Search the records for lines with the word "text" and copy each match.

=== Stored records ===

┄┄┄┄┄┄┄┄┄┄

(* ===== verification/CampaignTheorems.v ===== *)
(** * Campaigns: lemmas and properties

    When a set of results seals ([seal_exact]); what an execution adds to the journal
    ([campaign_records]); that a reused result goes back to one that passed under the same
    identity ([sealed_means_passed]); that evidence of recorded attempts is kept
    ([evidence_kept]); and the case the seal misses ([dirty_evidence_sealed]). *)

From S2P Require Export SegmentTheorems RecordTheorems Campaigns.
Local Open Scope Z_scope.

(** ** Sealing *)

Lemma filter_nil {A} (p : A → bool) l : List.filter p l = [] ↔ ∀ x, x ∈ l → p x = false.
Proof.
  induction l as [|y l IH]; simpl; [split; [intros _ x Hx; by apply elem_of_nil in Hx | done]|].
  destruct (p y) eqn:E; split.
  - done.
  - intros H. by rw (H y ltac:(left)) in E.
  - intros H x [->|Hx]%elem_of_cons; [done | by apply IH].
  - intros H. apply IH. intros x Hx. apply H. by right.
Qed.

Lemma is_empty_map {A B} (g : A → B) l : is_empty (map g l) = is_empty l.
Proof. by destruct l. Qed.

Lemma is_empty_app {A} (l k : list A) : is_empty (l ++ k) = is_empty l && is_empty k.
Proof. by destruct l. Qed.

(** Every result holds. *)
Definition all_hold (finals : list FinalResult.t) : Prop :=
  ∀ r, r ∈ finals → Status.holds (FinalResult.status r) = true.

Lemma not_blocked finals :
  is_empty (List.filter (λ r, negb (Status.holds (FinalResult.status r))) finals) = true ↔
  all_hold finals.
Proof.
  rw is_empty_spec filter_nil. unfold all_hold.
  split; intros H r Hr; specialize (H r Hr); by destruct (Status.holds _).
Qed.

Lemma not_missing required finals :
  is_empty (List.filter
    (λ id, negb (existsb (λ r, bool_decide (FinalResult.id r = id)) finals)) required) = true ↔
  ∀ id, id ∈ required → ∃ r, r ∈ finals ∧ FinalResult.id r = id.
Proof.
  rw is_empty_spec filter_nil. split; intros H id Hid; specialize (H id Hid).
  - apply negb_false_iff, existsb_exists in H as (r & Hr & E).
    exists r. split; [by apply list_elem_of_In|]. by apply bool_decide_eq_true in E.
  - destruct H as (r & Hr & E). apply negb_false_iff, existsb_exists.
    exists r. split; [by apply list_elem_of_In|]. by apply bool_decide_eq_true.
Qed.

Lemma not_mismatched finals identity :
  all_hold finals →
  is_empty (List.filter (λ r, Status.holds (FinalResult.status r) &&
    negb (bool_decide (FinalResult.identity r = identity))) finals) = true ↔
  ∀ r, r ∈ finals → FinalResult.identity r = identity.
Proof.
  intros Hh. rw is_empty_spec filter_nil. split; intros H r Hr; specialize (H r Hr); specialize (Hh r Hr).
  - rw Hh in H. cbn [andb] in H. apply negb_false_iff in H. by apply bool_decide_eq_true in H.
  - rw Hh. cbn [andb]. apply negb_false_iff. by apply bool_decide_eq_true.
Qed.

(** The conditions of a seal. *)
Definition seals (required : list text) (finals : list FinalResult.t) (identity : text)
  (tree : TreeState) : Prop :=
  all_hold finals ∧
  (∀ id, id ∈ required → ∃ r, r ∈ finals ∧ FinalResult.id r = id) ∧
  (∀ r, r ∈ finals → FinalResult.identity r = identity) ∧
  tree = Clean.

Lemma no_reasons required finals identity tree :
  all_hold finals →
  is_empty
    ((if negb (is_empty (List.filter (λ id, negb (existsb (λ r, bool_decide (FinalResult.id r = id)) finals)) required))
      then [str "no result for " ++ join (str ", ") (List.filter (λ id, negb (existsb (λ r, bool_decide (FinalResult.id r = id)) finals)) required)]
      else []) ++
     map mismatch_reason (List.filter (λ r, Status.holds (FinalResult.status r) &&
       negb (bool_decide (FinalResult.identity r = identity))) finals) ++
     match tree with
     | Modified changes =>
         [str "the working tree carries " ++ decimal (len changes) ++
          str " change(s) that the recorded revision does not"]
     | Clean => []
     end) = true ↔ seals required finals identity tree.
Proof.
  intros Hh. rw !is_empty_app is_empty_map !andb_true_iff (not_mismatched _ _ Hh).
  unfold seals. rw -not_missing. set (missing := List.filter _ required).
  assert (is_empty (if negb (is_empty missing)
            then [str "no result for " ++ join (str ", ") missing] else []) = is_empty missing) as ->
    by (by destruct missing).
  destruct tree; cbn [is_empty]; intuition congruence.
Qed.

Lemma seal_cases required finals identity tree :
  let (state, reasons) := seal_state required finals identity tree in
  match state with
  | State.Failed => ¬ all_hold finals ∧ reasons ≠ []
  | State.Partial => all_hold finals ∧ ¬ seals required finals identity tree ∧ reasons ≠ []
  | State.Sealed => seals required finals identity tree ∧ reasons = []
  end.
Proof.
  unfold seal_state. rw is_empty_map.
  destruct (is_empty (List.filter (λ r, negb _) finals)) eqn:Eb; cbn [negb].
  - apply not_blocked in Eb. pose proof (no_reasons required finals identity tree Eb) as N.
    cbv zeta. match type of N with is_empty ?r = true ↔ _ => set (reasons := r) in * end.
    destruct (is_empty reasons) eqn:E.
    + split; [by apply N|]. by apply is_empty_spec.
    + split; [done|]. split; [intros H; apply N in H; congruence|]. by destruct reasons.
  - split; [intros H; apply not_blocked in H; congruence|]. by destruct (List.filter _ finals).
Qed.

(** C23. A record seals exactly when it should: [seal_state] answers [Sealed] exactly when every
    result holds, every required segment has a result, every result holds under the record's
    evidence identity and the working tree is clean; [Failed] exactly when some result does
    not hold; and it states a reason exactly when it does not seal. *)
Theorem seal_exact (required : list text) (finals : list FinalResult.t) (identity : text)
  (tree : TreeState) :
  let (state, reasons) := seal_state required finals identity tree in
  (state = State.Sealed ↔ seals required finals identity tree) ∧
  (state = State.Failed ↔ ¬ all_hold finals) ∧
  (reasons = [] ↔ state = State.Sealed).
Proof.
  pose proof (seal_cases required finals identity tree) as H.
  destruct (seal_state required finals identity tree) as [[] reasons]; unfold seals in *;
    intuition congruence.
Qed.

(** ** Journal entries *)

Lemma parse_as_str s : Status.parse (Status.as_str s) = Some s.
Proof. by destruct s. Qed.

┄┄┄┄┄┄┄┄┄┄

=== Result below ===
Definition seals (required : list text) (finals : list FinalResult.t) (identity : text)
Theorem seal_exact (required : list text) (finals : list FinalResult.t) (identity : text)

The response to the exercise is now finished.